(** * Webhook signature verification: a shallow embedding of the FastAPI examples

    The repository is a catalogue of independent webhook receivers, one per
    provider, each made of a verification routine and an HTTP handler.  This
    file embeds the verification routines and the parts of the handlers that
    decide the HTTP status, together with a model of the Python library
    functions they call (hashlib, hmac, base64, str and bytes methods), and
    states the properties of the specification over them. *)

From Stdlib Require Import String Ascii NArith ZArith Bool Lia List Permutation.
Import ListNotations.

Local Open Scope N_scope.

(** * Python values and library functions *)

Module Py.

(** A [bytes] object is a sequence of octets, a [str] a sequence of Unicode
    code points.  Both are lists of numbers; a byte is below 256 and a code
    point is at most 0x10FFFF. *)
Definition bytes := list N.
Definition str := list N.

(** String literals of the source. *)
Definition lit (s : string) : str :=
  map N_of_ascii (list_ascii_of_string s).

Definition is_byte (b : N) : bool := b <? 256.
Definition wf_bytes (bs : bytes) : bool := forallb is_byte bs.

(** ** Exceptions, and the comparisons a routine performs on secrets *)

Inductive exn : Type :=
| AttributeError
| TypeError
| ValueError
| IndexError
| UnicodeDecodeError
| UnicodeEncodeError
| BinasciiError
| InvalidTokenError
| PyJWTError
| HTTPException (status_code : N).

(** [except ValueError] also catches the subclasses of ValueError. *)
Definition is_ValueError (e : exn) : bool :=
  match e with
  | ValueError | UnicodeDecodeError | UnicodeEncodeError | BinasciiError => true
  | _ => false
  end.

Definition is_HTTPException (e : exn) : bool :=
  match e with HTTPException _ => true | _ => false end.

Inductive outcome (A : Type) : Type :=
| Return (a : A)
| Raise (e : exn).
Arguments Return {A} a.
Arguments Raise {A} e.

(** How a secret-derived value was compared with a value of the request:
    through [hmac.compare_digest] / [secrets.compare_digest], or with the
    ordinary operators [==], [!=] and [in]. *)
Inductive comparison : Type :=
| ConstantTime
| Ordinary.

(** A computation yields an outcome and the list of comparisons on secrets
    it performed, in order. *)
Definition M (A : Type) : Type := (list comparison * outcome A)%type.

Definition ret {A} (a : A) : M A := ([], Return a).
Definition raise {A} (e : exn) : M A := ([], Raise e).
Definition lift {A} (o : outcome A) : M A := ([], o).

Definition bind {A B} (m : M A) (k : A -> M B) : M B :=
  match m with
  | (l, Return a) => let (l', o) := k a in (l ++ l', o)
  | (l, Raise e) => (l, Raise e)
  end.

(** [try: m  except <those e with sel e>: h e]. *)
Definition catch {A} (sel : exn -> bool) (m : M A) (h : exn -> M A) : M A :=
  match m with
  | (l, Return a) => (l, Return a)
  | (l, Raise e) =>
      if sel e then let (l', o) := h e in (l ++ l', o) else (l, Raise e)
  end.

Definition any_exn (e : exn) : bool := true.

Definition result {A} (m : M A) : outcome A := snd m.
Definition comparisons {A} (m : M A) : list comparison := fst m.

Declare Scope py_scope.
Delimit Scope py_scope with py.
Notation "x <- m ;; k" := (bind m (fun x => k))
  (at level 61, m at next level, right associativity) : py_scope.
Local Open Scope py_scope.

(** ** Words of 32 bits *)

Definition w32 (x : N) : N := N.land x 0xFFFFFFFF.
Definition add32 (x y : N) : N := w32 (x + y).
Definition not32 (x : N) : N := N.lxor x 0xFFFFFFFF.
Definition rotr (n x : N) : N :=
  N.lor (N.shiftr x n) (w32 (N.shiftl x (32 - n))).
Definition rotl (n x : N) : N :=
  N.lor (w32 (N.shiftl x n)) (N.shiftr x (32 - n)).

(** Big-endian conversions. *)
Definition be32 (a b c d : N) : N :=
  N.lor (N.shiftl a 24) (N.lor (N.shiftl b 16) (N.lor (N.shiftl c 8) d)).

Definition be32_bytes (w : N) : bytes :=
  [N.land (N.shiftr w 24) 255; N.land (N.shiftr w 16) 255;
   N.land (N.shiftr w 8) 255; N.land w 255].

Definition be64_bytes (w : N) : bytes :=
  be32_bytes (N.shiftr w 32) ++ be32_bytes (w32 w).

Fixpoint words_of (fuel : nat) (bs : bytes) : list N :=
  match fuel, bs with
  | S fuel', a :: b :: c :: d :: rest => be32 a b c d :: words_of fuel' rest
  | _, _ => []
  end.

Fixpoint chunks (fuel : nat) (n : nat) (bs : bytes) : list bytes :=
  match fuel, bs with
  | S fuel', _ :: _ => firstn n bs :: chunks fuel' n (skipn n bs)
  | _, _ => []
  end.

(** Merkle-Damgard padding shared by SHA-1 and SHA-256: a 0x80 octet, zero
    octets up to 56 modulo 64, and the bit length on 8 octets. *)
Definition md_pad (msg : bytes) : bytes :=
  let len := N.of_nat (length msg) in
  let zeros := N.to_nat ((119 - (len mod 64)) mod 64) in
  msg ++ [128] ++ repeat 0 zeros ++ be64_bytes (8 * len).

Definition blocks (msg : bytes) : list (list N) :=
  let p := md_pad msg in
  map (words_of 16) (chunks (length p) 64 p).

(** ** hashlib.sha256 *)

Definition sha256_K : list N :=
  [1116352408; 1899447441; 3049323471; 3921009573; 961987163; 1508970993;
   2453635748; 2870763221; 3624381080; 310598401; 607225278; 1426881987;
   1925078388; 2162078206; 2614888103; 3248222580; 3835390401; 4022224774;
   264347078; 604807628; 770255983; 1249150122; 1555081692; 1996064986;
   2554220882; 2821834349; 2952996808; 3210313671; 3336571891; 3584528711;
   113926993; 338241895; 666307205; 773529912; 1294757372; 1396182291;
   1695183700; 1986661051; 2177026350; 2456956037; 2730485921; 2820302411;
   3259730800; 3345764771; 3516065817; 3600352804; 4094571909; 275423344;
   430227734; 506948616; 659060556; 883997877; 958139571; 1322822218;
   1537002063; 1747873779; 1955562222; 2024104815; 2227730452; 2361852424;
   2428436474; 2756734187; 3204031479; 3329325298].

Definition sha256_H0 : list N :=
  [1779033703; 3144134277; 1013904242; 2773480762; 1359893119; 2600822924;
   528734635; 1541459225].

Definition sigma0 (x : N) : N :=
  N.lxor (rotr 7 x) (N.lxor (rotr 18 x) (N.shiftr x 3)).
Definition sigma1 (x : N) : N :=
  N.lxor (rotr 17 x) (N.lxor (rotr 19 x) (N.shiftr x 10)).
Definition Sigma0 (x : N) : N :=
  N.lxor (rotr 2 x) (N.lxor (rotr 13 x) (rotr 22 x)).
Definition Sigma1 (x : N) : N :=
  N.lxor (rotr 6 x) (N.lxor (rotr 11 x) (rotr 25 x)).
Definition Ch (x y z : N) : N :=
  N.lxor (N.land x y) (N.land (not32 x) z).
Definition Maj (x y z : N) : N :=
  N.lxor (N.land x y) (N.lxor (N.land x z) (N.land y z)).

(** The message schedule, most recent word first. *)
Fixpoint sha256_schedule (n : nat) (rev_w : list N) : list N :=
  match n with
  | O => rev_w
  | S n' =>
      let w := add32 (add32 (sigma1 (nth 1 rev_w 0)) (nth 6 rev_w 0))
                     (add32 (sigma0 (nth 14 rev_w 0)) (nth 15 rev_w 0)) in
      sha256_schedule n' (w :: rev_w)
  end.

Definition sha256_round (st : list N) (kw : N * N) : list N :=
  match st with
  | [a; b; c; d; e; f; g; h] =>
      let t1 := add32 (add32 (add32 h (Sigma1 e)) (add32 (Ch e f g) (fst kw)))
                      (snd kw) in
      let t2 := add32 (Sigma0 a) (Maj a b c) in
      [add32 t1 t2; a; b; c; add32 d t1; e; f; g]
  | _ => st
  end.

Definition sha256_compress (st : list N) (block : list N) : list N :=
  let w := rev (sha256_schedule 48 (rev block)) in
  let st' := fold_left sha256_round (combine sha256_K w) st in
  map (fun p => add32 (fst p) (snd p)) (combine st st').

Definition sha256 (msg : bytes) : bytes :=
  flat_map be32_bytes (fold_left sha256_compress (blocks msg) sha256_H0).

(** ** hashlib.sha1 *)

Definition sha1_H0 : list N :=
  [1732584193; 4023233417; 2562383102; 271733878; 3285377520].

Fixpoint sha1_schedule (n : nat) (rev_w : list N) : list N :=
  match n with
  | O => rev_w
  | S n' =>
      let w := rotl 1 (N.lxor (N.lxor (nth 2 rev_w 0) (nth 7 rev_w 0))
                              (N.lxor (nth 13 rev_w 0) (nth 15 rev_w 0))) in
      sha1_schedule n' (w :: rev_w)
  end.

Definition sha1_f (t : nat) (b c d : N) : N * N :=
  if (t <? 20)%nat then (N.lor (N.land b c) (N.land (not32 b) d), 0x5A827999)
  else if (t <? 40)%nat then (N.lxor b (N.lxor c d), 0x6ED9EBA1)
  else if (t <? 60)%nat then
    (N.lor (N.land b c) (N.lor (N.land b d) (N.land c d)), 0x8F1BBCDC)
  else (N.lxor b (N.lxor c d), 0xCA62C1D6).

Definition sha1_round (st : list N) (tw : nat * N) : list N :=
  match st with
  | [a; b; c; d; e] =>
      let (f, k) := sha1_f (fst tw) b c d in
      let tmp := add32 (add32 (add32 (rotl 5 a) f) (add32 e k)) (snd tw) in
      [tmp; a; rotl 30 b; c; d]
  | _ => st
  end.

Definition sha1_compress (st : list N) (block : list N) : list N :=
  let w := rev (sha1_schedule 64 (rev block)) in
  let st' := fold_left sha1_round (combine (seq 0 80) w) st in
  map (fun p => add32 (fst p) (snd p)) (combine st st').

Definition sha1 (msg : bytes) : bytes :=
  flat_map be32_bytes (fold_left sha1_compress (blocks msg) sha1_H0).

(** ** hmac.new(key, msg, digestmod) *)

Record digestmod : Type := {
  digest_of : bytes -> bytes;
  block_size : nat
}.

Definition hashlib_sha256 : digestmod :=
  {| digest_of := sha256; block_size := 64 |}.
Definition hashlib_sha1 : digestmod :=
  {| digest_of := sha1; block_size := 64 |}.

Definition hmac_key (key : bytes) (h : digestmod) : bytes :=
  let k := if (block_size h <? length key)%nat then digest_of h key else key in
  k ++ repeat 0 (block_size h - length k).

(** The digest of [hmac.new(key, msg, digestmod)]. *)
Definition hmac_digest (key msg : bytes) (h : digestmod) : bytes :=
  let k := hmac_key key h in
  digest_of h (map (N.lxor 0x5c) k ++ digest_of h (map (N.lxor 0x36) k ++ msg)).

(** ** Hexadecimal digests *)

Definition hex_digit (d : N) : N :=
  if d <? 10 then 48 + d else 87 + d.

Definition hex_of_byte (b : N) : str :=
  [hex_digit (N.land (N.shiftr b 4) 15); hex_digit (N.land b 15)].

Definition hex (bs : bytes) : str := flat_map hex_of_byte bs.

Definition hmac_hexdigest (key msg : bytes) (h : digestmod) : str :=
  hex (hmac_digest key msg h).

Definition is_hex_char (c : N) : bool :=
  ((48 <=? c) && (c <=? 57)) || ((97 <=? c) && (c <=? 102)).

(** ** Methods of [str] *)

Definition str_eqb (a b : str) : bool :=
  if list_eq_dec N.eq_dec a b then true else false.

○ ○ ○ ○

# Task requirements:
What are the lines above, starting at the one with "(m : M A) (k : A" and ending at the one with "sel e>: h e]. *)"? Give them again exactly, and only them.

# Response below:
Definition bind {A B} (m : M A) (k : A -> M B) : M B :=
  match m with
  | (l, Return a) => let (l', o) := k a in (l ++ l', o)
  | (l, Raise e) => (l, Raise e)
  end.

(** [try: m  except <those e with sel e>: h e]. *)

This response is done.